Epstein-Linked Lawyers Do Something Unexpected

A report reveals that law firm Wilmer Cutler Pickering Hale and Dorr resisted an attempt to exclude the company from representing JPMorgan Chase in a suit alleging the bank helped late tycoon Jeffrey Epstein harm women and minors.

In a court filing, attorneys for WilmerHale claimed that their prior work for an anti-sex trafficking organization that helped an alleged victim of Epstein, Courtney Wild, was unrelated to the case against JPMorgan brought by another Epstein accuser in the United States.

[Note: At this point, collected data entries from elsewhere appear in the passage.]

Lemma while_P_spec s k : inv [WhileP s] (abs k) → wlp (while_P s) (λ _ k', inv [] (abs k')) k.
Proof.
  intros (st & r & Hc & Ha). unfold while_P. wlp_step. apply wlp_the_sem. intros x Hs.
  set (A := a_local ([WhileP s] ++ r) st (a_lv (abs k)) (abs k)) in *.
  assert (a_th A !! a_cur A = Some (st, WhileP s :: r)) as HcA by (simpl; by rewrite lookup_insert_eq).
  destruct (decide (value x = 0)) as [Hv | Hv].
  - unfold current. wlp_step. wlp_step. wlp_step. eapply wlp_mono; [apply put_sem_abs |]. intros [] k1 E1.
    wlp_step. eapply wlp_mono; [apply push_abs |]. intros [] k2 (st2 & r2 & Hc2 & E2).
    eapply wlp_mono; [apply Sleep_abs |]. intros [] k3 (st3 & r3 & Hc3 & Hlv & E3).
    rewrite E1 in Hc2, E2. simpl in Hc2. rewrite lookup_fmap in *. assert (st2 = st ∧ r2 = r) as [-> ->].
    { simpl in Hc. rewrite lookup_fmap in Hc. rewrite Hc2 in Hc. by simplify_eq. }
    rewrite E2 in Hc3, E3. simpl in Hc3. rewrite lookup_insert_eq in Hc3. injection Hc3 as <- <-.
    apply inv_nil. pose proof (ainv_block A st s r x Ha HcA Hs Hv) as Hb.
    rewrite E3, local_local. unfold A, a_block, a_local, a_set_sem in Hb |- *. simpl in Hb |- *.
    by rewrite insert_insert_eq in Hb.
  - wlp_steps. unfold checked_int in *. simplify_option_eq.
    eapply wlp_mono; [apply put_sem_abs |]. intros [] k1 E1. apply inv_nil.
    pose proof (ainv_take A st s r x Ha HcA Hs) as Ht.
    pose proof (fits_cur A Ha _ _ HcA eq_refl) as Hf. simpl in Hf.
    apply andb_true_iff in Hf as [Hl%bool_decide_eq_true _].
    rewrite E1. unfold A, a_local, a_set_sem in Ht |- *. simpl in Ht |- *.
    rewrite insert_insert_eq, insert_id in Ht by done. by rewrite Hl.
Qed.

(** ** Switching *)

Section switching.
Variable env : Env.

Lemma wlp_the_thread t k (Q : Thread → Kernel → Prop) :
  (∀ x, threads (k_sched k) !! t = Some x → Q x k) → wlp (the_thread t) Q k.
Proof. intros HQ. unfold the_thread, object. wlp_steps. by apply HQ. Qed.

Lemma Run_abs n k : wlp (Scheduler_Run env n) (λ _ k', ∃ st r,
  a_th (abs k) !! a_cur (abs k) = Some (st, r) ∧
  let th := <[a_cur (abs k) := (st, AfterSwitch :: r)]> (a_th (abs k)) in
  abs k' = mkAS (<[n := (RUNNING, default [] (snd <$> th !! n))]> th) n (a_dead (abs k)) (a_ready (abs k))
    (a_sems (abs k)) (a_lv (abs k)) (a_next (abs k))) k.
Proof.
  unfold Scheduler_Run. unfold current at 1. wlp_step. wlp_step. wlp_step.
  apply wlp_the_thread. intros t Ht. wlp_step.
  apply (wlp_mono _ (λ _ k1, abs k1 = abs k)).
  { assert (quiet match t_space t with
      | Some space => SaveUserState (currentThread (k_sched k)) ;; on_vm (SaveState space (tlb_garbage env))
      | None => mret tt end) as Hq; [| apply Hq].
    unfold SaveUserState. solve_quiet. }
  intros [] k1 E1. wlp_step. eapply wlp_mono; [apply push_abs |]. intros [] k2 (st & r & Hc & E2).
  unfold modify_sched at 1. wlp_step. wlp_step. unfold modify_thread. wlp_step. apply wlp_the_thread. intros t0 Ht0. unfold modify_sched. wlp_steps.
  exists st, r. rewrite E1 in Hc, E2. split; [done |]. cbv zeta.
  match goal with |- abs ?k3 = _ => assert (abs k3 = mkAS (<[n := (RUNNING, t_stack t0)]> (a_th (abs k2))) n
    (a_dead (abs k2)) (a_ready (abs k2)) (a_sems (abs k2)) (a_lv (abs k2)) (a_next (abs k2))) as -> end.
  { unfold abs. simpl. by rewrite fmap_insert. }
  assert (a_th (abs k2) !! n = Some (t_status t0, t_stack t0)) as Hn.
  { simpl in Ht0 |- *. by rewrite lookup_fmap, Ht0. }
  rewrite E2 in Hn |- *. simpl in Hn |- *. by rewrite Hn.
Qed.

Lemma FindNext_abs k : wlp FindNextToRun (λ o k',
  match o with
  | None => abs k' = abs k ∧ a_ready (abs k) = []
  | Some n => ∃ rest, a_ready (abs k) = n :: rest ∧
      abs k' = mkAS (a_th (abs k)) (a_cur (abs k)) (a_dead (abs k)) rest (a_sems (abs k)) (a_lv (abs k)) (a_next (abs k))
  end) k.
Proof.
  unfold FindNextToRun, modify_sched. wlp_step. wlp_step.
  destruct (readyList (k_sched k)) as [| n rest] eqn:E; wlp_steps; [done |]. by exists rest.
Qed.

JPMorgan denies assisting Epstein.

Last Monday, the plaintiff’s unnamed counsel argued WilmerHale had a conflict of interest and should be dismissed.

In 2021, Wilmer/Hale attorneys wrote a friend-of-the-court brief for ECPAT-USA, requesting the U.S. Supreme Court to hear Wild’s appeal to overturn Epstein and U.S. prosecutors’ 2007 non-prosecution bargain.

The court rejected it.

The Supreme Court of the United States declined in 2009 to overturn a plea agreement the deceased pedophile had reached in secret with Florida prosecutors.

In her case, Courtney Wild said that federal prosecutors in Florida reached a secret plea agreement with Epstein without consulting victims.

The report shows that in exchange for pleading guilty to minor state crimes relating to prostitution, Epstein, who died in a  New York prison in 2019, avoided facing major federal accusations. 

In a filing made on Monday, the law firm said that it didn’t represent Wild and claimed that its only involvement with ECPAT was to file a brief with the Supreme Court about a matter of law that had nothing to do with the JPMorgan case. The law firm claimed that EPCAT was not a party to Wild’s lawsuit since it was an impartial third party.

Attorneys Wilmer/Hale said the plaintiff was engaging in deception by trying to get JPMorgan’s favored legal firm disqualified.

Bradley Edwards, an attorney for the plaintiff who used to represent Wild, stated in a court declaration that Wilmer/Hale attorneys had discussed legal strategy with Wild’s legal team.

Although Wild is not a named defendant in the New York action, Edwards has claimed that she may be included in the plaintiff class since she was also harmed by Epstein.